I’ve been looking at labels, which all the leading health experts recommend, when they aren't chortling at their own absurdity. It's a process that works like this: Look at the label and read all the nutrition information. Frown, and then frown some more. Then flip a coin. Tails means you should put it back on the shelf because it’s full of fat and will make your butt look big. So does Heads.
Consider the instructions on one Lean Cuisine meal I saw recently:
Step 1: Remove frozen food from cardboard box.
Step 2: Throw away frozen food.
Step 3: Eat the box.
I’m kidding, of course. No self-respecting dieter would eat a box; it’s waaay to high in cardboard-hydrates.
Which leads me to the Atkins Diet (not to be confused with the Chet Atkins Diet). If there were a Heavyweight Competition for diets, this is the one that would be wearing the Championship Belt — though they would need to keep cinching that belt tighter and tighter. The Atkins Diet claims that "fat", despite being called "fat", doesn’t make you "fat". Carbohydrates are to blame, meaning my mother’s brick-like biscuits really WERE hazardous to my health, and not just to the lineoleum when dropped.
Atkins will let you eat all of the sausage, cheese, ground beef, and fried pork that you want, but traditional low-fat health foods, like pasta, are off limits. Dr. Atkins died recently, after suffering a fall, but I’m convinced that irate Italians tripped him and left him to die with Penne holding his eyes shut.
Eating all the greasy, fatty foods you want sounds too good to be true, so I turned to Wally for advice. My friend Wally Basmati’s dieting habits are rivaled only by a Tommy Smothers yo-yo routine; he weighs either 320 pounds or 195, depending on which month you choose and how many Cheetos are in his pocket at the time. He’s tried every diet ever published in a lifestyle magazine — poker night at his house uses Deal-A-Meal, and his orange juice comes from a bottle of Celebrity Miracle Diet. If anyone could give me the lowdown on Atkins, it would be Wally.
Unfortunately, Wally was unavailable. He’d been on the Carnie Phillips Diet and was still recovering from bariatric surgery.
Common sense dictates that tons of fat can’t be good for you, and thanks to a recent study at the Medical University of South Carolina in Charleston, we are one step closer to knowing for sure. They found that rats fed a diet of high-fat foods became slow and stupid, which is why cheese makes such good bait for traps.
The researchers forced rats to swim through watery mazes and locate dry platforms.

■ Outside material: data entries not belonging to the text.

(** The declarations of [constants] and [variables], and around them only what the textures,
    the clip regions, the alpha test and the stages are translated to. *)
Definition psh_text (st : PshState) (constants variables : list string) : string :=
  "#version 330" +:+ newline +:+ newline +:+
  preflight_text +:+ (texts_of (window_clip st)).1 +:+ concat_strings (texture_uniforms st <$> [0; 1; 2; 3]) +:+
  (texts_of (alpha_test_code st)).1 +:+
  concat_strings (declare_const <$> constants) +:+
  line "void main() {" +:+
  (texts_of (window_clip st)).2 +:+ vars_text +:+ concat_strings (texture_vars st <$> [0; 1; 2; 3]) +:+
  concat_strings (declare_var (first_shader st) <$> variables) +:+
  concat_strings ((λ i, tc_code (texture_text st i)) <$> [0; 1; 2; 3]) +:+
  concat_strings ((λ i, stage_text (flags st) i (stage_at st i)) <$> seqZ 0 (stages st)) +:+
  (if enabled (parse_final st) then final_text (flags st) (parse_final st) else EmptyString) +:+
  (texts_of (alpha_test_code st)).2 +:+
  line "}".

(** ** The parts of the translation *)

Section parts.
Context (P : fault → Prop) (asserts : P assert_failed).

Lemma window_clip_outcome st : outcome P (window_clip st) (clip_valid st) (texts_of (window_clip st)).
Proof. unfold window_clip, clip_valid. destruct (_ =? 0), (window_clip_exclusive st); try done. by exists assert_failed. Qed.

Lemma alpha_test_outcome st : outcome P (alpha_test_code st) (alpha_valid st) (texts_of (alpha_test_code st)).
Proof.
  unfold alpha_test_code, alpha_valid, ALPHA_FUNC_ALWAYS, ALPHA_FUNC_NEVER. destruct (alpha_test st); [| done]. cbn [negb orb andb].
  destruct (decide (0 ≤ alpha_func st ≤ 7)) as [H | H].
  - rewrite (proj2 (Z.leb_le _ _)), (proj2 (Z.leb_le _ _)) by lia.
    generalize dependent (alpha_func st). intros a H.
    assert (a = 0 ∨ a = 1 ∨ a = 2 ∨ a = 3 ∨ a = 4 ∨ a = 5 ∨ a = 6 ∨ a = 7) as M by lia.
    destruct M as [-> | [-> | [-> | [-> | [-> | [-> | [-> | ->]]]]]]]; done.
  - assert ((0 <=? alpha_func st) && (alpha_func st <=? 7) = false) as -> by lia.
    assert (∀ k, 0 ≤ k ≤ 7 → (alpha_func st =? k) = false) as N by lia. rewrite !N by lia. by exists assert_failed.
Qed.

Lemma texture_code_outcome st n : n ∈ [0; 1; 2; 3] →
  outcome P (texture_code (first_shader st) n) (texture_valid (tex_mode st n) (entry false (rect_tex st) n)) (texture_text st n).
Proof.
  intros Hn. assert (entry 0 (tex_modes (first_shader st)) n = tex_mode st n) as Em.
  { rewrite !elem_of_cons in Hn. by destruct Hn as [-> | [-> | [-> | [-> | Hn%not_elem_of_nil]]]]. }
  unfold texture_text, texture_code. cbv zeta. rewrite Em. cbn [first_shader ps_state].
  set (mode := tex_mode st n). set (rect := entry false (rect_tex st) n). clearbody mode rect.
  destruct (decide (mode ∈ [0; 1; 2; 3; 4; 5; 0x11] ∨ mode ∈ [6; 7; 0xf; 0x10])) as [[H | H] | H].
  - rewrite !elem_of_cons in H. destruct H as [-> | [-> | [-> | [-> | [-> | [-> | [-> | H%not_elem_of_nil]]]]]]]; done.
  - rewrite !elem_of_cons in H. destruct H as [-> | [-> | [-> | [-> | H%not_elem_of_nil]]]]; [destruct rect.. | done];
      (done || by exists assert_failed).
  - assert (∀ k, k ∈ [0; 1; 2; 3; 4; 5; 6; 7; 0xf; 0x10; 0x11] → (mode =? k) = false) as N.
    { intros k Hk. apply Z.eqb_neq. intros ->. apply H. revert Hk. rewrite !elem_of_cons. naive_solver. }
    unfold texture_valid. assert ((0 <=? mode) && (mode <=? 5) = false) as ->.
    { apply not_true_is_false. intros C. apply H. left. rewrite !elem_of_cons. lia. }
    rewrite !N by (apply (bool_decide_unpack _); by vm_compute). by exists assert_failed.
Qed.
End parts.

(** The arrays of the state have eight elements. *)
Definition psh_arrays (st : PshState) : Prop :=
  length (rgb_inputs st) = 8%nat ∧ length (alpha_inputs st) = 8%nat ∧ length (rgb_outputs st) = 8%nat ∧
  length (alpha_outputs st) = 8%nat.

Lemma parse_stage_at st i : psh_arrays st → 0 ≤ i → outcome (eq out_of_bounds) (parse_stage st i) (i <? 8) (stage_at st i).
Proof.
  intros (L1 & L2 & L3 & L4) Hi. unfold parse_stage, entry_at.
  assert (∀ l : list Z, length l = 8%nat → i < 8 → l !! Z.to_nat i = Some (entry 0 l i)) as A.
  { intros l L H. unfold entry. rewrite nth_lookup. destruct (lookup_lt_is_Some_2 l (Z.to_nat i)) as [x ->]; [lia | done]. }
  destruct (i <? 8) eqn:E.
  - by rewrite !A by (done || lia).
  - rewrite (lookup_ge_None_2 (rgb_inputs st)) by lia. by exists out_of_bounds.
Qed.

Lemma parsed_stages st : psh_arrays st →
  outcome (eq out_of_bounds) (foldl (λ r i, l ← r; s ← parse_stage st i; Ok (l ++ [s])) (Ok []) (seqZ 0 (stages st)))
    (stages st <=? 8) (stage_at st <$> seqZ 0 (stages st)).
Proof.
  intros A. assert (Ok [] = Ok (stage_at st <$> [])) as -> by done. eapply outcome_eq; [| | done].
  - apply (outcome_foldl (eq out_of_bounds) (λ l i, s ← parse_stage st i; Ok (l ++ [s])) (λ i, i <? 8) (fmap (stage_at st)) (seqZ 0 (stages st))).
    intros d i Hi%prefix_elem%elem_of_seqZ. rewrite <- (andb_true_r (i <? 8)).
    eapply outcome_bind; [apply parse_stage_at; [done | lia] |]. by rewrite fmap_app.
  - apply eq_true_iff_eq. rewrite forallb_forall, Z.leb_le. split.
    + intros H. destruct (decide (stages st ≤ 8)) as [| N]; [done |]. exfalso.
      specialize (H 8). rewrite <- list_elem_of_In, elem_of_seqZ in H. specialize (H ltac:(lia)). done.
    + intros H i. rewrite <- list_elem_of_In, elem_of_seqZ. lia.
Qed.

Section translation.
Context (st : PshState) (count : stages st ≤ 8).

Notation P := (λ x, x = assert_failed ∨ x = undefined_behaviour ∧ ef_unknown st).
Notation at_ := (shader_at (first_shader st)).

Let asserts : P assert_failed := or_introl eq_refl.

(** The text so far of the textures, and of the stages. *)
Definition textures_at (p v : string) (d : list Z) : string * string * PixelShader :=
  (p +:+ concat_strings (texture_uniforms st <$> d), v +:+ concat_strings (texture_vars st <$> d),
   at_ 0 None None (concat_strings ((λ i, tc_code (texture_text st i)) <$> d)) [] []).

Lemma textures_outcome p v : outcome P
  (foldl (λ r n, s ← r; add_texture s n) (Ok (p, v, first_shader st)) [0; 1; 2; 3])
  (forallb (λ i, texture_valid (tex_mode st i) (entry false (rect_tex st) i)) [0; 1; 2; 3])
  (textures_at p v [0; 1; 2; 3]).
Proof.
  assert ((p, v, first_shader st) = textures_at p v []) as -> by (unfold textures_at; cbn; by rewrite !append_nil).
  apply (outcome_foldl _ add_texture (λ i, texture_valid (tex_mode st i) (entry false (rect_tex st) i)) (textures_at p v)).
  intros d i Hi%prefix_elem. unfold add_texture, textures_at at 1. rewrite <- (andb_true_r (texture_valid _ _)).
  eapply outcome_bind; [exact (texture_code_outcome P asserts st i Hi) |].
  unfold textures_at, texture_uniforms, texture_vars. cbv zeta. rewrite !fmap_app, !concat_strings_app, append_code_at.
  cbn [fmap list_fmap concat_strings foldr].
  destruct (sampler_type (texture_text st i)); by rewrite ?append_nil, !append_assoc.
Qed.

Definition stages_at (c : string) (d : list Z) : PixelShader :=
  at_ (default 0 (last d)) None None (c +:+ concat_strings ((λ i, stage_text (flags st) i (stage_at st i)) <$> d))
    (flat_map (λ i, consts (flags st) i (stage_regs (stage_at st i))) d) (flat_map (λ i, vars_of (stage_regs (stage_at st i))) d).

Lemma room_stages d : Forall (λ i, 0 ≤ i < 8) d →
  room (flat_map (λ i, consts (flags st) i (stage_regs (stage_at st i))) d) (flat_map (λ i, vars_of (stage_regs (stage_at st i))) d).
Proof.
  induction d as [| i d IH] using rev_ind; [intros _; split; apply list_subseteq_nil |]. intros [Fd Fi]%Forall_app. rewrite !flat_map_app. cbn [flat_map]. rewrite !app_nil_r.
  apply room_regs; [inversion_clear Fi; lia | by apply IH].
Qed.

The rats that had been gorging on the rodent versions of Big Macs and Quarter Pounders had a harder time remembering where the platforms were, possibly because they kept getting pulled underwater by the weight of their super-sized bellies.

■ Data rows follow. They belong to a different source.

(* ===== verification/Shader.v ===== *)
(** * Shader state and constants

    [pgraph_bind_shaders] and [pgraph_shader_update_constants] of
    src/hw/xbox/nv2a/nv2a_pgraph.c.  The registers are gathered into a [ShaderState], by which
    the translated program is looked up; then the constants go to the uniforms of the program,
    those of the vertex shader and the lighting only when they are marked as changed.  The
    translation itself, [generate_shaders], is a parameter.

    After a draw the uniforms are shown to hold the constants, however few of them were
    uploaded. *)

From Stdlib Require Import Floats.SpecFloat.
From S2P Require Import Prelude Bytes Fields Swizzle Lru Nv2a PgraphRegs Gl PgraphState Surface Texture Vsh.

Section shader.
Context {V : Type} (generate_shaders : ShaderState → ShaderBinding).
Implicit Types g : Gpu V.

Definition NV_PGRAPH_CSV1_masks (odd : bool) : list Z :=
  if odd then [NV_PGRAPH_CSV1_A_T1_S; NV_PGRAPH_CSV1_A_T1_T; NV_PGRAPH_CSV1_A_T1_R; NV_PGRAPH_CSV1_A_T1_Q]
  else [NV_PGRAPH_CSV1_A_T0_S; NV_PGRAPH_CSV1_A_T0_T; NV_PGRAPH_CSV1_A_T0_R; NV_PGRAPH_CSV1_A_T0_Q].

(** ** The state *)

(** Row [i] of an array of rows of [n] words. *)
Definition row (n : Z) (m : mem) (i : Z) : list Z := rd_bytes m (n * i) n.

(** The tokens of the program, from the start up to the one marked as final. *)
Fixpoint program_tokens (fuel : nat) (data : mem) (i : Z) : list (list Z) :=
  match fuel with
  | O => []
  | S fuel =>
      if i <? NV2A_MAX_TRANSFORM_PROGRAM_LENGTH then
        let cur_token := row VSH_TOKEN_SIZE data i in
        if nz (vsh_get_field cur_token FLD_FINAL) then [cur_token]
        else cur_token :: program_tokens fuel data (i + 1)
      else []
  end.

Definition texgen_state g : list (list Z) :=
  (λ i, (λ mask, GET_MASK (reg g (if i <? 2 then NV_PGRAPH_CSV1_A else NV_PGRAPH_CSV1_B)) mask)
     <$> NV_PGRAPH_CSV1_masks (nz (i mod 2))) <$> seqZ 0 4.

(** The number of window clip regions: one more than the last that has an area and differs
    from the one before it that had. *)
Fixpoint window_clips (regions : list (Z * Z * Z)) (last_x last_y count : Z) : Z :=
  match regions with
  | [] => count
  | (i, x, y) :: regions =>
      let x_min := GET_MASK x NV_PGRAPH_WINDOWCLIPX0_XMIN in
      let x_max := GET_MASK x NV_PGRAPH_WINDOWCLIPX0_XMAX in
      let y_min := GET_MASK y NV_PGRAPH_WINDOWCLIPY0_YMIN in
      let y_max := GET_MASK y NV_PGRAPH_WINDOWCLIPY0_YMAX in
      if (x_min =? x_max) || (y_min =? y_max) then window_clips regions last_x last_y count
      else if (x =? last_x) && (y =? last_y) then window_clips regions last_x last_y count
      else window_clips regions x y (i + 1)
  end.

Definition clip_regions g : list (Z * Z * Z) :=
  (λ i, (i, reg g (NV_PGRAPH_WINDOWCLIPX0 + i * 4), reg g (NV_PGRAPH_WINDOWCLIPY0 + i * 4))) <$> seqZ 0 8.

(** The registers of the enabled combiner stages, in arrays of eight. *)
Definition combiner_stages g (base : Z) : res (list Z) :=
  let num_stages := reg g NV_PGRAPH_COMBINECTL .& 0xFF in
  _ ← in_bounds (num_stages <=? 8);
  Ok (((λ i, reg g (base + i * 4)) <$> seqZ 0 num_stages) ++ replicate (Z.to_nat (8 - num_stages)) 0).

Definition rect_texture g (i : Z) : res bool :=
  if nz (reg g (NV_PGRAPH_TEXCTL0_0 + i * 4) .& NV_PGRAPH_TEXCTL0_0_ENABLE) then
    f ← color_format_info (GET_MASK (reg g (NV_PGRAPH_TEXFMT0 + i * 4)) NV_PGRAPH_TEXFMT0_COLOR);
    Ok (linear f)
  else Ok false.

Definition psh_state g : res PshState :=
  let exclusive := nz (reg g NV_PGRAPH_SETUPRASTER .& NV_PGRAPH_SETUPRASTER_WINDOWCLIPTYPE) in
  _ ← assert (negb exclusive);
  let count := window_clips (clip_regions g) 0 0 0 in
  rgb_in ← combiner_stages g NV_PGRAPH_COMBINECOLORI0;
  rgb_out ← combiner_stages g NV_PGRAPH_COMBINECOLORO0;
  alpha_in ← combiner_stages g NV_PGRAPH_COMBINEALPHAI0;
  alpha_out ← combiner_stages g NV_PGRAPH_COMBINEALPHAO0;
  r0 ← rect_texture g 0;
  r1 ← rect_texture g 1;
  r2 ← rect_texture g 2;
  r3 ← rect_texture g 3;
  Ok (Psh (reg g NV_PGRAPH_COMBINECTL) (reg g NV_PGRAPH_SHADERPROG) (reg g NV_PGRAPH_SHADERCTL)
        (reg g NV_PGRAPH_COMBINESPECFOG0) (reg g NV_PGRAPH_COMBINESPECFOG1) rgb_in rgb_out alpha_in alpha_out
        [r0; r1; r2; r3]
        ((λ i, (λ j, nz ((reg g NV_PGRAPH_SHADERCLIPMODE .>> (4 * i + j)) .& 1)) <$> seqZ 0 4) <$> seqZ 0 4)
        ((λ i, nz (reg g (NV_PGRAPH_TEXCTL0_0 + i * 4) .& NV_PGRAPH_TEXCTL0_0_ALPHAKILLEN)) <$> seqZ 0 4)
        (nz (reg g NV_PGRAPH_CONTROL_0 .& NV_PGRAPH_CONTROL_0_ALPHATESTENABLE))
        (GET_MASK (reg g NV_PGRAPH_CONTROL_0) NV_PGRAPH_CONTROL_0_ALPHAFUNC) exclusive count).

Definition is_vertex_program g : bool := GET_MASK (reg g NV_PGRAPH_CSV0_D) NV_PGRAPH_CSV0_D_MODE =? 2.
Definition is_fixed_function g : bool := GET_MASK (reg g NV_PGRAPH_CSV0_D) NV_PGRAPH_CSV0_D_MODE =? 0.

Though the results indicate that a lot of fat could contribute to cognitive decline, the scientists caution that what happens to rodents doesn’t necessarily happen to humans, unless we're talking about rat-people, or just lawyers. But I think high-fat diets really might cause people to get stupid. I’ve been to college, where I have seen, with my own eyes, the decline in mental abilities caused by the “freshman fifteen”.
A year of unlimited intake of pizza and corn-dogs left me and my fellow students dazed, and more than just a little confused. Navigating the maze of campus and finding the right classroom, once a relatively easy task, soon became too cumbersome, compared to, say, staying in bed. By the end of my first semester, I had already forgotten, completely, such basic life skills as how to do laundry, or how to pick up after myself. My stupidity grew with my girth.
I don’t want to degrade my brain any further, so the Atkins Diet is out. And I think that Wally has proven the only thing that experiences permanent weight loss with a diet fad is your wallet. In fact, Wally has shown me that there is only one proven way to maintain a healthy weight without making major sacrifices:
Surgery. Unfortunately, they won’t staple your stomach if you’re only a few pounds overweight. You have to be obese, which is why I’m paying so much attention to what I eat. I’m eating lots of carbohydrates, and plenty of sugar and fat.
If I keep watching what I eat, I should be heavy enough for liposuction in about a year.